O presidente Lula lançou oficialmente o Fundo TFFF, durante a Cúpula do Clima, em Belém. (Foto: Bruno Peres/Ag. Brasil)

O TFFF nasce com uma ambição econômica global: mobilizar até US$ 125 bilhões combinando US$ 25 bilhões públicos com US$ 100 bilhões do setor privado. Segundo o governo, cada dólar estatal deverá alavancar quatro dólares privados, em um modelo que remunera países que mantêm suas florestas de pé.

Para Eduardo Ditt, diretor executivo do IPÊ – Instituto de Pesquisas Ecológicas, o fundo é instrumento inovador para fortalecer a governança dos territórios e reduzir desigualdades nas comunidades tradicionais que habitam as florestas.

“A valoração econômica da floresta e de sua biodiversidade tem grande relevância para a sua conservação e consequentemente para os esforços de contenção do aquecimento global. Ao mesmo tempo, em qualquer mecanismo voltado à premiação daqueles que conservam as florestas, deve-se estar atento ao justo direcionamento de recursos para que seja contemplado o bem-estar das pessoas, especialmente povos, comunidades tradicionais e indígenas que, comprovadamente mantêm a floresta em pé, algo estratégico no enfrentamento da crise climática”, complementa Eduardo.

Por que isso importa para a Amazônia?

A Amazônia concentra a maior porção de florestas tropicais remanescentes do planeta.
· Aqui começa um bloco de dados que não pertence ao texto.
(** * penman.interface: reading and writing PENMAN graphs

    A shallow embedding of [penman/interface.py]: the six public
    functions [decode], [encode], [load], [loads], [dump], [dumps] and the
    helper [_dump], over an explicit model of the Python run-time state
    they touch (codec objects, the file system, file objects).

    The grammar engine ([penman.codec.PENMANCodec]) is imported by the
    module and is not part of it; it appears here as the interface
    [Engine], and everything is stated for an arbitrary engine. *)

From Stdlib Require Import ZArith Ascii String.
From stdpp Require Import base option list gmap strings.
Cerca de 30% da floresta está situada em terras indígenas, quilombolas ou territórios de populações tradicionais, que apresentam as menores taxas de desmatamento.

A contribuição das comunidades quilombolas para a conservação da Amazônia também é comprovada por dados recentes. Durante a COP 16 em 2024, a Coordenação Nacional das Comunidades Negras Rurais Quilombolas (Conaq) apresentou análises que mostram que, entre 2003 e 2022, os territórios quilombolas perderam apenas 1,4% de cobertura florestal, o equivalente a 82% menos desmatamento que as áreas ao seu redor, segundo estudo do Instituto Socioambiental (ISA). Além disso, essas áreas apresentam índices mais altos de regeneração e manutenção da vegetação nativa do que propriedades privadas vizinhas. Os dados reforçam o papel estratégico dos quilombos como zonas de preservação socioambiental ativa, onde a relação entre território, ancestralidade e manejo tradicional funciona como uma barreira concreta contra o avanço da destruição.
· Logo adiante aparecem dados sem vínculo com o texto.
Lemma battery_text_edge_cases_witness :
  text_of "battery" (poll dashboard (Some unauthorized)) = Some "undefined" /\
  text_of "battery"
    (poll dashboard
       (Some {| status := 200%Z; json := Some (JArr [JNum 1%Z]) |}))
    = Some "undefined".
Proof.
  split.
  - destruct (battery_text_edge_cases dashboard unauthorized
                (ex_intro _ (text_element "87") eq_refl)) as (Hmiss & _).
    apply (Hmiss [("detail", JStr "Not authenticated")]); reflexivity.
  - destruct (battery_text_edge_cases dashboard
                {| status := 200%Z; json := Some (JArr [JNum 1%Z]) |}
                (ex_intro _ (text_element "87") eq_refl)) as (_ & Hother & _).
    apply (Hother (JArr [JNum 1%Z])); [reflexivity | done | done | done].
Defined.

Lemma refused_coordinates_leave_no_marker_witness :
  text_of "battery" (poll dashboard (Some battery_only)) = Some "50" /\
  text_of "position" (poll dashboard (Some battery_only))
    = Some "undefined, undefined" /\
  map_layers (poll dashboard (Some battery_only)) = [tile_layer 0] /\
  marker (poll dashboard (Some battery_only))
    = Some {| stamp := 1; kind := Marker 37%Z 127%Z |}.
Proof.
  destruct (@refused_coordinates_leave_no_marker Z Z_number Z_leaflet
              dashboard battery_only
              [("battery", JNum 50%Z)] "50" "undefined" "undefined"
              (dashboard_has_fields dashboard eq_refl)
              eq_refl eq_refl eq_refl eq_refl eq_refl)
    as (Hb & Hp & Hl & Hm & _).
  split; [exact Hb |]. split; [exact Hp |]. split; [exact Hl | exact Hm].
Defined.

Lemma login_failure_without_message_witness :
  document (run login_page [ClickLogin; FetchSettle 0 None; BodySettle 0])
    = document login_page /\
  localStorage (run login_page [ClickLogin; FetchSettle 0 None; BodySettle 0])
    = localStorage login_page /\
  location (run login_page [ClickLogin; FetchSettle 0 None; BodySettle 0])
    = location login_page /\
  exists err,
    unhandled (run login_page [ClickLogin; FetchSettle 0 None; BodySettle 0])
      = unhandled login_page ++ [err].
Proof.
  apply (login_failure_without_message login_page None login_page_has_form).
  by left.
Defined.

Lemma login_token_edge_cases_witness :
  localStorage
    (run login_page
       [ClickLogin;
        FetchSettle 0 (Some {| status := 200%Z;
                               json := Some (JObj [("token", JStr "T1")]) |});
        BodySettle 0])
    = <["token" := "undefined"]> ∅.
Proof.
  destruct (@login_token_edge_cases Z Z_number Z_leaflet login_page
              {| status := 200%Z;
                 json := Some (JObj [("token", JStr "T1")]) |}
              [("token", JStr "T1")]
              login_page_has_form eq_refl eq_refl) as (Hmiss & _).
  by destruct (Hmiss eq_refl) as [Hls _].
Defined.

Lemma dashboard_has_no_login_form : ~ has_login_form dashboard.
Proof. intros ([eu Hu] & _). done. Defined.

Lemma login_needs_the_form_witness :
  (exists el entries,
     document login_page !! "login-form" = Some el /\
     form_data el = Some entries /\
     step login_page ClickLogin
       = with_pending <[0 := AwaitFetch LoginSubmit]>
           (with_requests
              (fun l => l ++ [ {| method := POST;
                                  url := API_URL +:+ "/login";
                                  headers := [];
                                  form_body := Some entries |} ])
              login_page)) /\
  step dashboard ClickLogin
    = with_unhandled (fun l => l ++ [TypeError]) dashboard.
Proof.
  split.
  - destruct (login_needs_the_form login_page) as [Hyes _].
    exact (Hyes login_page_has_form).
  - destruct (login_needs_the_form dashboard) as [_ Hno].
    exact (Hno dashboard_has_no_login_form).
Defined.

Lemma token_round_trip_witness :
  (exists req,
     requests (step (run login_page [ClickLogin;
                                     FetchSettle 0 (Some (token_response "T1"));
                                     BodySettle 0]) ClickStart)
       = requests (run login_page [ClickLogin;
                                   FetchSettle 0 (Some (token_response "T1"));
                                   BodySettle 0]) ++ [req] /\
     headers req = [("Authorization", "Bearer T1")]) /\
  (exists req,
     requests (step (step (run login_page
                             [ClickLogin;
                              FetchSettle 0 (Some (token_response "T1"));
                              BodySettle 0]) ClickLogout) ClickStart)
       = requests (run login_page [ClickLogin;
                                   FetchSettle 0 (Some (token_response "T1"));
                                   BodySettle 0]) ++ [req] /\
     headers req = [("Authorization", "Bearer null")]).
Proof.
  exact (@token_round_trip Z Z_number Z_leaflet login_page
           (token_response "T1") [("access_token", JStr "T1")] "T1" ClickStart
           login_page_has_form eq_refl eq_refl eq_refl eq_refl).
Defined.

Lemma second_login_overwrites_token_witness :
  localStorage
    (run (run login_page [ClickLogin;
                          FetchSettle 0 (Some (token_response "T1"));
                          BodySettle 0])
         [ClickLogin; FetchSettle 1 (Some (token_response "T2"));
          BodySettle 1])
    = <["token" := "T2"]> ∅.
Proof.
  exact (@second_login_overwrites_token Z Z_number Z_leaflet login_page
           (token_response "T1") (token_response "T2")
           [("access_token", JStr "T1")] [("access_token", JStr "T2")]
           "T1" "T2" login_page_has_form
           eq_refl eq_refl eq_refl eq_refl eq_refl eq_refl).
Defined.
Um relatório sobre o papel das Terras Indígenas na proteção das florestas divulgado pelo MapBiomas mostra que, nos últimos 30 anos, essas áreas perderam apenas 1% de sua vegetação nativa, enquanto nas áreas privadas a perda chegou a 20,6% no mesmo período. O contraste revela modelos distintos de uso do território: enquanto nos Territórios Indígenas prevalecem práticas de manejo tradicional e uma relação de equilíbrio com a floresta, nas propriedades privadas dominam atividades produtivas de maior impacto ambiental, como a expansão agropecuária. Os dados apontam que onde há presença indígena, há maior conservação da biodiversidade, reforçando a necessidade de que essas populações estejam no centro das políticas de financiamento climático, inclusive no acesso direto aos recursos do TFFF.

A regra prevê que, embora os países recebam integralmente os recursos do TFFF, uma porcentagem deverá ser garantida diretamente a povos indígenas e comunidades tradicionais. Pelo mecanismo, 20% do montante total transferido a cada país precisa ser colocado em uma conta específica, administrada por um comitê nacional composto por representantes dessas comunidades.

Caso o governo não repasse esses recursos, perde o direito aos valores do fundo no ano seguinte. Se houver impasse político ou falta de acordo interno, a verba pode ser encaminhada diretamente a uma agência executiva global, assegurando que o dinheiro chegue aos territórios. A medida busca evitar bloqueios, ingerências governamentais ou disputas que historicamente têm limitado o acesso direto das comunidades aos financiamentos ambientais.

Mas quem são as comunidades contempladas?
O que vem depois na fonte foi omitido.